Lemma np_add_run s x y xs ys :
  holds s x (Float64 xs) -> holds s y (Float64 ys) -> length xs = length ys ->
  np_add x y s = (Ok (length (heap s)), push s (Float64 (map2 PrimFloat.add xs ys))).
Proof.
  intros Hx Hy Hl. unfold np_add.
  rewrite (bind_ok _ _ _ (read_real_holds Hx)).
  rewrite (bind_ok _ _ _ (read_real_holds Hy)).
  rewrite lift_bind, (broadcast_add_same _ _ Hl). reflexivity.
Qed.

Lemma np_scale_slice_run s c x i j xs :
  holds s x (Float64 xs) ->
  np_scale_slice c x i j s =
    (Ok (length (heap s)),
     push s (Float64 (map (fun v => c * v)%float (py_slice i j xs)))).
Proof.
  intros Hx. unfold np_scale_slice.
  now rewrite (bind_ok _ _ _ (read_real_holds Hx)).
Qed.

Lemma broadcast_to_same n ws : length ws = n -> broadcast_to n ws = Ok ws.
Proof. intros H. unfold broadcast_to. now rewrite H, Nat.eqb_refl. Qed.

Lemma iadd_slice_run s x i j w xs ws :
  holds s x (Float64 xs) -> holds s w (Float64 ws) ->
  length ws = length (py_slice i j xs) ->
  iadd_slice x i j w s =
    (Ok tt, store s x (Float64 (set_slice i xs
                                  (map2 PrimFloat.add (py_slice i j xs) ws)))).
Proof.
  intros Hx Hw Hl. unfold iadd_slice.
  rewrite (bind_ok _ _ _ (read_real_holds Hx)).
  rewrite (bind_ok _ _ _ (read_real_holds Hw)).
  rewrite lift_bind, (broadcast_to_same _ Hl).
  apply write_run. exact (holds_length Hx).
Qed.

Lemma setitem_slice_ok s x i j w xs ws ws' :
  holds s x (Float64 xs) -> holds s w (Float64 ws) ->
  broadcast_to
    (length (py_slice i (match j with Some j => j | None => length xs end) xs)) ws
    = Ok ws' ->
  setitem_slice x i j w s = (Ok tt, store s x (Float64 (set_slice i xs ws'))).
Proof.
  intros Hx Hw Hb. unfold setitem_slice.
  rewrite (bind_ok _ _ _ (read_real_holds Hx)).
  rewrite (bind_ok _ _ _ (read_real_holds Hw)).
  rewrite lift_bind, Hb.
  apply write_run. exact (holds_length Hx).
Qed.

Lemma setitem_slice_raise s x i j w xs ws e :
  holds s x (Float64 xs) -> holds s w (Float64 ws) ->
  broadcast_to
    (length (py_slice i (match j with Some j => j | None => length xs end) xs)) ws
    = Raise e ->
  setitem_slice x i j w s = (Raise e, s).
Proof.
  intros Hx Hw Hb. unfold setitem_slice.
  rewrite (bind_ok _ _ _ (read_real_holds Hx)).
  rewrite (bind_ok _ _ _ (read_real_holds Hw)).
  now rewrite lift_bind, Hb.
Qed.
(** utf8.EncodeRune *)
Definition EncodeRune (r : Z) : list ascii :=
  let cont x := byte_chr (Z.lor 128 (Z.land x 63)) in
  if (0 <=? r) && (r <? 128) then [byte_chr r]
  else if (0 <=? r) && (r <? 2048) then
    [byte_chr (Z.lor 192 (Z.shiftr r 6)); cont r]
  else if (r <? 0) || (1114111 <? r) || isSurrogate r then
    [byte_chr 239; byte_chr 191; byte_chr 189]
  else if r <? 65536 then
    [byte_chr (Z.lor 224 (Z.shiftr r 12)); cont (Z.shiftr r 6); cont r]
  else
    [byte_chr (Z.lor 240 (Z.shiftr r 18)); cont (Z.shiftr r 12); cont (Z.shiftr r 6); cont r].

Definition between (lo hi : Z) (c : ascii) : bool :=
  (lo <=? byte_val c) && (byte_val c <=? hi).

(** The number of continuation bytes of the UTF-8 sequence that starts with
    [c] and goes on in [rest]; 0 when there is no valid sequence of two or
    more bytes there (utf8.DecodeRune gives RuneError and width 1). *)
Definition utf8_tail (c : ascii) (rest : list ascii) : nat :=
  let b := byte_val c in
  if between 194 223 c then
    match rest with
    | c1 :: _ => if between 128 191 c1 then 1%nat else 0%nat
    | _ => 0%nat
    end
  else if between 224 239 c then
    match rest with
    | c1 :: c2 :: _ =>
        let lo := if b =? 224 then 160 else 128 in
        let hi := if b =? 237 then 159 else 191 in
        if between lo hi c1 && between 128 191 c2 then 2%nat else 0%nat
    | _ => 0%nat
    end
  else if between 240 244 c then
    match rest with
    | c1 :: c2 :: c3 :: _ =>
        let lo := if b =? 240 then 144 else 128 in
        let hi := if b =? 244 then 143 else 191 in
        if between lo hi c1 && between 128 191 c2 && between 128 191 c3
        then 3%nat else 0%nat
    | _ => 0%nat
    end
  else 0%nat.

Definition escaped (e : ascii) : ascii :=
  if Ascii.eqb e "b" then "008"
  else if Ascii.eqb e "f" then "012"
  else if Ascii.eqb e "n" then "010"
  else if Ascii.eqb e "r" then "013"
  else if Ascii.eqb e "t" then "009"
  else e.

(** unquoteBytes on the text between the quotes.  [copy] bytes are taken
    over as they are (the rest of a valid UTF-8 sequence); a byte that starts
    no valid sequence becomes U+FFFD.  The scanner has accepted the text, so
    an escape is never cut short; the [[]] answers stand for the failure of
    unquoteBytes, which is not reached. *)
Fixpoint unquote_list (copy : nat) (s : list ascii) : list ascii :=
  match s with
  | [] => []
  | c :: rest =>
      match copy with
      | S k => c :: unquote_list k rest
      | O =>
          if Ascii.eqb c "\" then
            match rest with
            | [] => []
            | e :: rest1 =>
                if Ascii.eqb e "u" then
                  match rest1 with
                  | h1 :: h2 :: h3 :: h4 :: rest2 =>
                      let rr := getu4 h1 h2 h3 h4 in
                      if rr <? 0 then []
                      else if isSurrogate rr then
                        match rest2 with
                        | b :: u :: l1 :: l2 :: l3 :: l4 :: rest3 =>
                            let rr1 := if Ascii.eqb b "\" && Ascii.eqb u "u"
                                       then getu4 l1 l2 l3 l4 else -1 in
                            let dec := utf16_DecodeRune rr rr1 in
                            if dec =? ReplacementChar
                            then EncodeRune ReplacementChar ++ unquote_list 0 rest2
                            else EncodeRune dec ++ unquote_list 0 rest3
                        | _ => EncodeRune ReplacementChar ++ unquote_list 0 rest2
                        end
                      else EncodeRune rr ++ unquote_list 0 rest2
                  | _ => []
                  end
                else escaped e :: unquote_list 0 rest1
            end
          else if byte_val c <? 128 then c :: unquote_list 0 rest
          else
            match utf8_tail c rest with
            | O => EncodeRune ReplacementChar ++ unquote_list 0 rest
            | n => c :: unquote_list n rest
            end
      end
  end.

Definition unquote (raw : string) : string :=
  string_of_list_ascii (unquote_list 0 (list_ascii_of_string raw)).

(** *** Field names (foldName in fold.go)

    A member name selects the struct field whose name is equal to it after
    folding: ASCII letters to upper case, U+017F (long s) to S and U+212A
    (Kelvin sign) to K.  The folding of the other runes is left out: no
    rune outside ASCII folds to an ASCII character besides these two, and
    the field names of this library are ASCII. *)
Fixpoint fold_list (s : list ascii) : list ascii :=
  match s with
  | [] => []
  | c :: rest =>
      if between 97 122 c then byte_chr (byte_val c - 32) :: fold_list rest
      else
        match rest with
        | c1 :: rest1 =>
            if (byte_val c =? 197) && (byte_val c1 =? 191) then "S" :: fold_list rest1
            else
              match rest1 with
              | c2 :: rest2 =>
                  if (byte_val c =? 226) && (byte_val c1 =? 132) && (byte_val c2 =? 170)
                  then "K" :: fold_list rest2
                  else c :: fold_list rest
              | [] => c :: fold_list rest
              end
        | [] => c :: fold_list rest
        end
  end.

Definition foldName (s : string) : string :=
  string_of_list_ascii (fold_list (list_ascii_of_string s)).

(** The field a member is stored in: the folded, unquoted member name. *)
Definition field_of (m : member) : string := foldName (unquote (fst (fst m))).

(** *** Numbers (strconv.ParseInt with base 10 and 64 bits) *)

Fixpoint digits_val (acc : Z) (s : list ascii) : option Z :=
  match s with
  | [] => Some acc
  | c :: rest => if isDigit c then digits_val (acc * 10 + (byte_val c - 48)) rest else None
  end.

Definition ParseInt (s : string) : option Z :=
  let l := list_ascii_of_string s in
  let '(neg, ds) :=
    match l with
    | c :: rest => if Ascii.eqb c "-" then (true, rest)
                   else if Ascii.eqb c "+" then (false, rest) else (false, l)
    | [] => (false, l)
    end in
  match ds with
  | [] => None
  | _ =>
      match digits_val 0 ds with
      | None => None
      | Some n =>
          if neg then (if n <=? 2 ^ 63 then Some (- n) else None)
          else (if n <? 2 ^ 63 then Some n else None)
      end
  end.

(** *** Storing a value in a Go variable (decode.go)

    A value that does not fit the type of the variable leaves the variable
    as it is and is reported as an UnmarshalTypeError; decoding goes on, and
    Unmarshal returns the first such error at the end (saveError). *)
Definition saveError (saved new : option lib_error) : option lib_error :=
  match saved with
  | Some _ => saved
  | None => new
  end.

Definition kind (v : value) : string :=
  match v with
  | Null => "null"
  | Bool _ => "bool"
  | Number _ => "number"
  | Str _ => "string"
  | Array _ => "array"
  | Object _ => "object"
  end.

Definition mismatch (v : value) (ty : string) : option lib_error :=
  Some (UnmarshalTypeError (kind v) ty).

══════

▶ [Directions for this task] Your answer must be one number: how many lines of the entries hold the string "push".

▶ [Reply] 2